Wolfgang Wagner indicated to sponsors last week that he was
willing to step down if his daughter from a first marriage, Eva Wagner-Pasquier,
63, and her much younger half-sister Katharina, 29, took the reins together.
The two rivals, who media say had not talked to each other in
years, are to submit a proposal to the Richard Wagner Foundation in the next few
weeks on how they intend to lead one of the world’s top opera festivals.
Katharina said they had grown closer since last year’s death
of Wolfgang’s second wife Gudrun, Katharina’s mother.
"We have realized we get on well and we actually don’t think
that differently," she told the Frankfurter Allgemeine Zeitung newspaper this
week. "There is some sisterly affinity."
In 2001, the foundation chose Eva, a theater manager, as
Wolfgang’s successor, but he refused to step down, insisting his contract was
for life.
Foundation members will meet again on April 29, when they are
likely to discuss the half-sisters’ proposal.
Richard Wagner himself inaugurated the purpose-built opera
house at Bayreuth in southeast Germany in 1876 after searching in vain for a
venue big enough to stage epic operas such as his four-part Ring cycle.

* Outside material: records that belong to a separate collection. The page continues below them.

(** The second loop stops at the first message whose body is not a
    string. *)
Lemma check_messages_first_bad_body before msg after : forall st seen,
  checked st seen ->
  forallb (fun m => id_ok m && body_ok m) before = true ->
  id_ok msg = true -> body_ok msg = false ->
  check_messages st (before ++ msg :: after)
  = Llm.Raised (no_strip (get (item_message msg) (VStr ""))).
Proof.
  induction before as [|m before IH]; intros st seen Hc Hb Hid Hbody.
  - cbn [app check_messages].
    now rewrite (check_message_bad_body st msg Hid Hbody).
  - cbn [forallb] in Hb. apply andb_true_iff in Hb as [Hm Hb].
    apply andb_true_iff in Hm as [Hmid Hmbody].
    cbn [app check_messages].
    destruct (check_message_ok st seen m Hc Hmid Hmbody) as (st1 & -> & Hc1).
    exact (IH st1 _ Hc1 Hb Hid Hbody).
Qed.

Lemma NoDup_map_Some (s : list key) : NoDup s -> NoDup (map Some s).
Proof.
  induction 1 as [|k s Hnot Hnd IH]; cbn [map]; constructor; [|exact IH].
  rewrite in_map_iff. intros (k' & E & Hk). injection E as ->. contradiction.
Qed.

Lemma checked_initial : checked (mkChecks [] [] [] []) [].
Proof. repeat split; cbn; try constructor; tauto. Qed.

(** *** The third loop *)

Lemma check_timestamps_spec messages : forall invalid,
  (forallb timestamp_ok messages = true ->
   exists invalid',
     check_timestamps invalid messages = Llm.Returned invalid' /\
     List.length invalid'
     = List.length invalid
       + List.length (filter (fun msg => negb (truthy (timestamp_of msg)))
                             messages)) /\
  (forallb timestamp_ok messages = false ->
   exists e, check_timestamps invalid messages = Llm.Raised e).
Proof.
  induction messages as [|msg rest IH]; intro invalid.
  - split; [|discriminate]. intros _. exists invalid. cbn. split; [reflexivity|lia].
  - cbn [forallb check_timestamps filter].
    unfold timestamp_ok at 1 3, check_timestamp.
    destruct (truthy (timestamp_of msg)) eqn:Ht; cbn [negb orb].
    + destruct (timestamp_of msg) as [|b|n|f|s|l|d] eqn:E; cbn [andb];
        try (split; [discriminate | intros _; eauto]);
        apply IH.
    + cbn [andb].
      destruct (IH (invalid ++ [get (item_id msg) (VStr "unknown")]))
        as [Hok Hbad].
      split; [|exact Hbad]. intro H.
      destruct (Hok H) as (invalid' & E & Hlen).
      exists invalid'. split; [exact E|].
      rewrite Hlen, length_app. cbn [List.length]. lia.
Qed.

(** *** The report *)

(** What a report says, given that it is returned. *)
Lemma analyze_data_returned messages r :
  analyze_data messages = Llm.Returned r ->
  forallb keyed messages = true /\
  exists users_by_id users_by_name st,
    grouped users_by_id (pairs messages) /\
    grouped users_by_name (map swap (pairs messages)) /\
    checked st messages /\
    r = mkReport (List.length messages)
                 (List.length users_by_name)
                 (List.length (inconsistent users_by_id))
                 (List.length (inconsistent users_by_name))
                 (List.length (duplicate_ids st))
                 (List.length (empty_messages st))
                 (List.length
                    (filter (fun msg => negb (truthy (timestamp_of msg)))
                            messages)).
Proof.
  unfold analyze_data.
  destruct (group_users_spec messages ([], []) [] grouped_nil grouped_nil)
    as [Hg Hgbad].
  destruct (forallb keyed messages) eqn:K.
  2:{ destruct (Hgbad eq_refl) as [e ->]. discriminate. }
  destruct (Hg eq_refl) as ([d1 d2] & -> & G1 & G2).
  cbn [fst snd app] in G1, G2.
  destruct (check_messages_spec messages _ [] checked_initial)
    as [Hc Hcbad].
  destruct (forallb (fun msg => id_ok msg && body_ok msg) messages).
  2:{ destruct (Hcbad eq_refl) as [e ->]. discriminate. }
  destruct (Hc eq_refl) as (st & -> & Hst). cbn [app] in Hst.
  destruct (check_timestamps_spec messages []) as [Ht Htbad].
  destruct (forallb timestamp_ok messages).
  2:{ destruct (Htbad eq_refl) as [e ->]. discriminate. }
  destruct (Ht eq_refl) as (invalid & -> & Hlen).
  intro H. injection H as <-. split; [reflexivity|].
  exists d1, d2, st. split; [exact G1|]. split; [exact G2|].
  split; [exact Hst|]. rewrite Hlen. reflexivity.
Qed.

Lemma forallb_clean messages :
  forallb clean messages
  = forallb keyed messages
    && forallb (fun msg => id_ok msg && body_ok msg) messages
    && forallb timestamp_ok messages.
Proof.
  induction messages as [|msg rest IH]; [reflexivity|].
  cbn [forallb]. rewrite IH. unfold clean.
  destruct (keyed msg), (id_ok msg && body_ok msg), (timestamp_ok msg),
    (forallb keyed rest),
    (forallb (fun msg => id_ok msg && body_ok msg) rest),
    (forallb timestamp_ok rest); reflexivity.
Qed.

(** X22: [analyze_data] returns a report exactly when every message is
    clean: its user id and user name are hashable, its id is false or
    hashable, its body is a string or missing, and its timestamp is false
    or a string, a list or a dict.  Otherwise it raises.  When the user ids
    and names are hashable, the first message whose body is not a string,
    the messages before it being in order and its own id too, makes it
    raise the [AttributeError] of [.strip()] on the type of that body: on
    [NoneType] for an explicit [null].  A message without the key is read
    as an empty body and is clean. *)
Theorem analyze_data_returns_iff_clean messages :
  ((exists r, analyze_data messages = Llm.Returned r)
   <-> forallb clean messages = true) /\
  ((exists e, analyze_data messages = Llm.Raised e)
   <-> forallb clean messages = false) /\
  (forall before msg after,
     messages = before ++ msg :: after ->
     forallb keyed messages = true ->
     forallb (fun m => id_ok m && body_ok m) before = true ->
     id_ok msg = true -> body_ok msg = false ->
     analyze_data messages
     = Llm.Raised (no_strip (get (item_message msg) (VStr "")))) /\
  (forall msg, item_message msg = None -> body_ok msg = true) /\
  no_strip VNone = "'NoneType' object has no attribute 'strip'".
Proof.
  assert (Hcases :
    (forallb clean messages = true /\
     exists r, analyze_data messages = Llm.Returned r) \/
    (forallb clean messages = false /\
     exists e, analyze_data messages = Llm.Raised e)).
  { rewrite forallb_clean. unfold analyze_data.
    destruct (group_users_spec messages ([], []) [] grouped_nil grouped_nil)
      as [Hg Hgbad].
    destruct (forallb keyed messages).
    2:{ right. split; [reflexivity|].
        destruct (Hgbad eq_refl) as [e ->]. eauto. }
    destruct (Hg eq_refl) as ([d1 d2] & -> & _).
    destruct (check_messages_spec messages _ [] checked_initial)
      as [Hc Hcbad].
    destruct (forallb (fun msg => id_ok msg && body_ok msg) messages).
    2:{ right. split; [reflexivity|].
        destruct (Hcbad eq_refl) as [e ->]. eauto. }
    destruct (Hc eq_refl) as (st & -> & _).
    destruct (check_timestamps_spec messages []) as [Ht Htbad].
    destruct (forallb timestamp_ok messages).
    2:{ right. split; [reflexivity|].
        destruct (Htbad eq_refl) as [e ->]. eauto. }
    destruct (Ht eq_refl) as (invalid & -> & _).
    left. split; [reflexivity|]. eauto. }
  split; [|split; [|split; [|split]]].
  - destruct Hcases as [[Hc Hr]|[Hc [e He]]]; split; try tauto.
    + intros [r Hr]. congruence.
    + congruence.
  - destruct Hcases as [[Hc [r Hr]]|[Hc He]]; split; try tauto.
    + intros [e He]. congruence.
    + congruence.
  - intros before msg after -> Hk Hb Hid Hbody. unfold analyze_data.
    destruct (group_users_spec (before ++ msg :: after) ([], []) []
                grouped_nil grouped_nil) as [Hg _].
    destruct (Hg Hk) as ([d1 d2] & -> & _).
    now rewrite (check_messages_first_bad_body before msg after _ []
                   checked_initial Hb Hid Hbody).
  - intros msg H. unfold body_ok. now rewrite H.
  - reflexivity.
Qed.

Lemma analyze_data_returns_iff_clean_witness :
  forallb clean (messy ++ numeric) = true /\
  (exists r, analyze_data (messy ++ numeric) = Llm.Returned r) /\
  forallb keyed (messy ++ null_body :: numeric) = true /\
  forallb (fun m => id_ok m && body_ok m) messy = true /\
  id_ok null_body = true /\ body_ok null_body = false /\
  analyze_data (messy ++ null_body :: numeric)
  = Llm.Raised "'NoneType' object has no attribute 'strip'" /\
  analyze_data (messy ++ number_body :: numeric)
  = Llm.Raised "'int' object has no attribute 'strip'".
Proof.
  assert (Hc : forallb clean (messy ++ numeric) = true)
    by (vm_compute; reflexivity).
  assert (Hk : forallb keyed (messy ++ null_body :: numeric) = true)
    by (vm_compute; reflexivity).
  assert (Hk' : forallb keyed (messy ++ number_body :: numeric) = true)
    by (vm_compute; reflexivity).
  assert (Hb : forallb (fun m => id_ok m && body_ok m) messy = true)
    by (vm_compute; reflexivity).
  split; [exact Hc|]. split.
  - exact (proj2 (proj1 (analyze_data_returns_iff_clean (messy ++ numeric)))
             Hc).
  - split; [exact Hk|]. split; [exact Hb|].
    split; [reflexivity|]. split; [reflexivity|]. split.
    + exact (proj1 (proj2 (proj2 (analyze_data_returns_iff_clean
                                    (messy ++ null_body :: numeric))))
               messy null_body numeric eq_refl Hk Hb eq_refl eq_refl).
    + exact (proj1 (proj2 (proj2 (analyze_data_returns_iff_clean
                                    (messy ++ number_body :: numeric))))
               messy number_body numeric eq_refl Hk' Hb eq_refl eq_refl).
Defined.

Devotees of his works have famously included Hitler. Demand
for the annual festival is so high that fans can wait up to 10 years for a
ticket.
Whether family tensions will wane under an Eva-Katharina duo
remains to be seen, as the half-sisters’ cousin Nike, 62, also aspires to run
the festival.
Nike, who runs an arts festival in the city of Weimar and is
the daughter of Wolfgang’s brother Wieland, said she and Eva had already handed
in a proposal to lead the festival together, and that she would be disappointed
if her cousin switched sides.
"Wolfgang Wagner is blackmailing the foundation: Only if his
own blood gets the ok he will think about resigning," she told the Berliner
Morgenpost daily.
Katharina Wagner, a statuesque blonde, had her directing
debut at the Wagner festival last year and received mixed reviews for "Die
Meistersinger von Nuernberg." Some critics say she is too young and
inexperienced to lead the festival.
Nike called her work "childishly harmless, popular and
tabloidy" in a radio interview this week, saying she did not know how Katharina
would work with Eva, who was a "serious person."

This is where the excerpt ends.